In general, Paris has made many efforts to create a negative image of Turkey. The European media wrote that Erdogan was increasingly behaving as an adversary, not an "ally of the West." By the way, the Americans also played along with this game. US Secretary of State Mike Pompeo said, "Turkey opposes the principles and actions of NATO, undermines the unity of this bloc and is taking provocative actions in the Eastern Mediterranean, Syria, Libya and Nagorno-Karabakh."

However, as we can see, Paris lost the opposition to Ankara. In fact, Macron's letter was a recognition of this. This event, which took place against the background of active work in the Elysee Palace on the draft sanctions against Turkey, the introduction of which is scheduled for March 30, surprised many.

Now, the task of French President Emmanuel Macron is to present Paris not as an enemy of Islam, but as a party capable of reaching agreements on some even complex, but specific issues. These motives prompted Macron to prepare a letter to Erdogan with an offer to meet.

It would be a mistake to believe that Macron backed down because he was frightened by the image of an "enemy of Islam" and a boycott of French goods. The main motivation for preparing a letter to Erdogan with a proposal for a meeting was the desire in no way to help strengthen the Turkish-Russian alliance. After France, which is the co-chair of the OSCE Minsk Group, was left out of the discussion and decision-making on Karabakh, Paris realized that it was impossible to solve any single problem having a conflict with Ankara.
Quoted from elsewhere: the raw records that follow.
(** What one heap dropped is not before what is kept after its elements went
    into the other: as many elements as fit are before it. *)
Lemma dropped_elsewhere h other dropped d' d2 xs1 xs2 d m :
  maxElements other = maxElements h → top_inv other d2 xs2 → top_inv h d' (contents other ++ xs1) →
  dropped = d2 → d ∈ dropped → m ∈ contents h → ge_ d m.
Proof.
  intros Emax Ho Hh -> Hd Hm. unfold ge_. destruct (cmpFn d m) eqn:Edm; [exfalso|done].
  assert (currElements other = maxElements other) as Hfull.
  { eapply full_or_nothing_dropped; [done|]. by intros ->; apply elem_of_nil in Hd. }
  set (P := λ x, cmpFn d x = false).
  assert (filter P d' = []) as Hnone.
  { apply filter_none. intros e HPe He. pose proof (ti_top _ _ _ Hh e m He Hm) as Hem. unfold ge_ in Hem.
    assert (cmpFn d m = false) as E by (by eapply (sw_trans Hsw)). congruence. }
  assert (filter P (contents other) = contents other) as Hall.
  { apply filter_all. apply Forall_forall. intros k Hk. by apply (ti_top _ _ _ Ho). }
  assert (length (filter P (contents h)) < length (contents h))%nat as Hless.
  { apply (length_filter_lt P _ m Hm). unfold P. by rewrite Edm. }
  pose proof (ti_all _ _ _ Hh) as Hp. apply (filter_Permutation P) in Hp. apply Permutation_length in Hp.
  rewrite !filter_app, Hnone, Hall, !length_app in Hp. simpl in Hp.
  pose proof (length_contents h (ti_len _ _ _ Hh) (ti_curr _ _ _ Hh)).
  pose proof (length_contents other (ti_len _ _ _ Ho) (ti_curr _ _ _ Ho)). pose proof (ti_curr _ _ _ Hh). lia.
Qed.

Lemma mergeWithOther_ok h other d1 d2 xs1 xs2 :
  1 ≤ maxElements h → maxElements other = maxElements h → top_inv h d1 xs1 → top_inv other d2 xs2 →
  ∃ h' d', mergeWithOther cmpFn h other = Ok h' ∧ maxElements h' = maxElements h ∧ top_inv h' d' (xs2 ++ xs1).
Proof.
  intros Hm Emax H1 H2. unfold mergeWithOther. fold (slots (hp_data other) (currElements other)). fold (contents other).
  destruct (insert_all_ok (contents other) h d1 xs1 H1 Hm) as (h' & d' & E & Em & Hi). exists h', (d' ++ d2).
  split_and!; [done|done|]. split; try apply Hi.
  - rewrite <- (ti_all _ _ _ H2), app_assoc, (ti_all _ _ _ Hi). rewrite <- !app_assoc. f_equiv. apply Permutation_app_comm.
  - intros Hlt. rewrite (ti_room _ _ _ Hi Hlt). destruct d2 as [|d d2]; [done|exfalso].
    pose proof (full_or_nothing_dropped _ _ _ H2 ltac:(done)). pose proof (ti_all _ _ _ Hi) as Hp.
    rewrite (ti_room _ _ _ Hi Hlt) in Hp. apply Permutation_length in Hp. rewrite !length_app in Hp. simpl in Hp.
    pose proof (length_contents h' (ti_len _ _ _ Hi) (ti_curr _ _ _ Hi)).
    pose proof (length_contents other (ti_len _ _ _ H2) (ti_curr _ _ _ H2)). lia.
  - intros d k [Hd|Hd]%elem_of_app Hk; [by apply (ti_top _ _ _ Hi)|]. eapply (dropped_elsewhere h' other d2); eauto. lia.
Qed.

(** [out] is the sorted prefix of length [max] of [xs]. *)
Record top_of (max : Z) (xs out : list A) : Prop := {
  to_order : in_order out;
  to_length : length out = Nat.min (Z.to_nat max) (length xs);
  to_rest : ∃ rest, out ++ rest ≡ₚ xs ∧ ∀ r o, r ∈ rest → o ∈ out → ge_ r o;
}.

Lemma top_inv_top_of h dropped xs : top_inv h dropped xs →
  ∃ out, getBuffer cmpFn h = Ok out ∧ top_of (maxElements h) xs out.
Proof.
  intros Hi. destruct (getBuffer_ok h dropped xs Hi) as (out & E & Ho & Hp). exists out. split; [done|].
  pose proof (ti_all _ _ _ Hi) as Hall. split; [done| |].
  - pose proof (Permutation_length Hall) as Hl. rewrite length_app in Hl. rewrite (Permutation_length Hp).
    pose proof (length_contents h (ti_len _ _ _ Hi) (ti_curr _ _ _ Hi)). pose proof (ti_curr _ _ _ Hi).
    destruct (decide (currElements h < maxElements h)) as [Hlt|]; [|lia]. rewrite (ti_room _ _ _ Hi Hlt) in Hl. simpl in Hl. lia.
  - exists dropped. rewrite Hp. split; [done|]. intros r o Hr Hin. rewrite Hp in Hin. by apply (ti_top _ _ _ Hi).
Qed.

(** The heap of a worker that saw [xs], if it has one. *)
Definition worker (max : Z) (garbage : A) (v : option (Heap A)) (xs : list A) : Prop :=
  match v with
  | None => xs = []
  | Some h => insert_all cmpFn (newHeap max garbage) xs = Ok h
  end.

Lemma worker_inv max garbage h xs : 1 ≤ max < 2 ^ 31 → worker max garbage (Some h) xs →
  maxElements h = max ∧ ∃ d, top_inv h d xs.
Proof.
  intros Hm E. destruct (insert_all_ok xs (newHeap max garbage) [] []) as (h' & d & E' & Em & Hi); [by apply newHeap_inv|simpl; lia|].
  rewrite app_nil_r in Hi. simpl in E. rewrite E in E'. injection E' as <-. eauto.
Qed.

Lemma merge_into_ok max garbage values inputs : 1 ≤ max < 2 ^ 31 → Forall2 (worker max garbage) values inputs →
  ∀ first d xs, maxElements first = max → top_inv first d xs →
  ∃ h d', merge_into cmpFn first values = Ok h ∧ maxElements h = max ∧ top_inv h d' (xs ++ mjoin inputs).
Proof.
  intros Hm HF. induction HF as [|v ys values inputs Hv HF IH]; intros first d xs Em Hi.
  { simpl. rewrite app_nil_r. eauto. }
  destruct v as [h|]; [|simpl in Hv; subst ys; simpl; by eapply IH]. cbn [merge_into].
  destruct (worker_inv _ _ _ _ Hm Hv) as (Eh & dh & Hh).
  destruct (mergeWithOther_ok first h d dh xs ys) as (first' & d' & -> & Em' & Hi'); [lia|lia|done|done|]. cbn [res_bind].
  destruct (IH first' d' _ ltac:(lia) Hi') as (h2 & d2 & E2 & Em2 & Hi2). exists h2, d2. split_and!; [done|done|].
  eapply top_inv_perm; [|exact Hi2]. simpl. rewrite (app_assoc xs). f_equiv. apply Permutation_app_comm.
Qed.

Lemma heap_merge_ok max garbage values inputs : 1 ≤ max < 2 ^ 31 → Forall2 (worker max garbage) values inputs →
  (heap_merge cmpFn values = Ok None ∧ mjoin inputs = []) ∨
  ∃ h d, heap_merge cmpFn values = Ok (Some h) ∧ maxElements h = max ∧ top_inv h d (mjoin inputs).
Proof.
  intros Hm HF. induction HF as [|v ys values inputs Hv HF IH]; [by left|].
  destruct v as [h|]; [|simpl in Hv; subst ys; exact IH]. right. destruct (worker_inv _ _ _ _ Hm Hv) as (Eh & dh & Hh).
  destruct (merge_into_ok max garbage values inputs Hm HF h dh ys Eh Hh) as (h' & d' & E & Em & Hi). exists h', d'.
  cbn [heap_merge]. rewrite E. done.
Qed.
End props.

(** ** Claims *)

(** C25. A heap for [max] elements, at least one and fewer than 2^31, that is
    given the elements [xs] one after the other returns, in order, the [max]
    smallest of them (all of them when they are fewer): nothing is lost, and no
    element left out is before one that is returned.  No access leaves the
    array, and the [int] that counts the loop of [buildHeap] does not wrap. *)
Theorem heap_top_k {A} (cmpFn : A → A → bool) (max : Z) (garbage : A) (xs : list A) :
  strict_weak cmpFn → 1 ≤ max < 2 ^ 31 →
  ∃ h out, insert_all cmpFn (newHeap max garbage) xs = Ok h ∧ getBuffer cmpFn h = Ok out ∧ top_of cmpFn max xs out.
Proof.
  intros Hsw Hm. destruct (insert_all_ok cmpFn Hsw xs (newHeap max garbage) [] []) as (h & d & E & Em & Hi);
    [by apply newHeap_inv|simpl; lia|]. rewrite app_nil_r in Hi.
  destruct (top_inv_top_of cmpFn Hsw h d xs Hi) as (out & Eo & Ht). rewrite Em in Ht. by exists h, out.
Qed.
This understanding is especially important against the background of the fact that on December 29, Ankara and London signed a trade agreement worth 20.5 billion euros. This document will help Turkey neutralize the negative impact of possible EU sanctions. It is no coincidence that President Erdogan called it “the most important agreement” since Turkey's 1995 trade agreement with the European Union.

Moreover, Paris will have to negotiate with Ankara on Syria and Libya, and for this, it is better to start building bridges right now.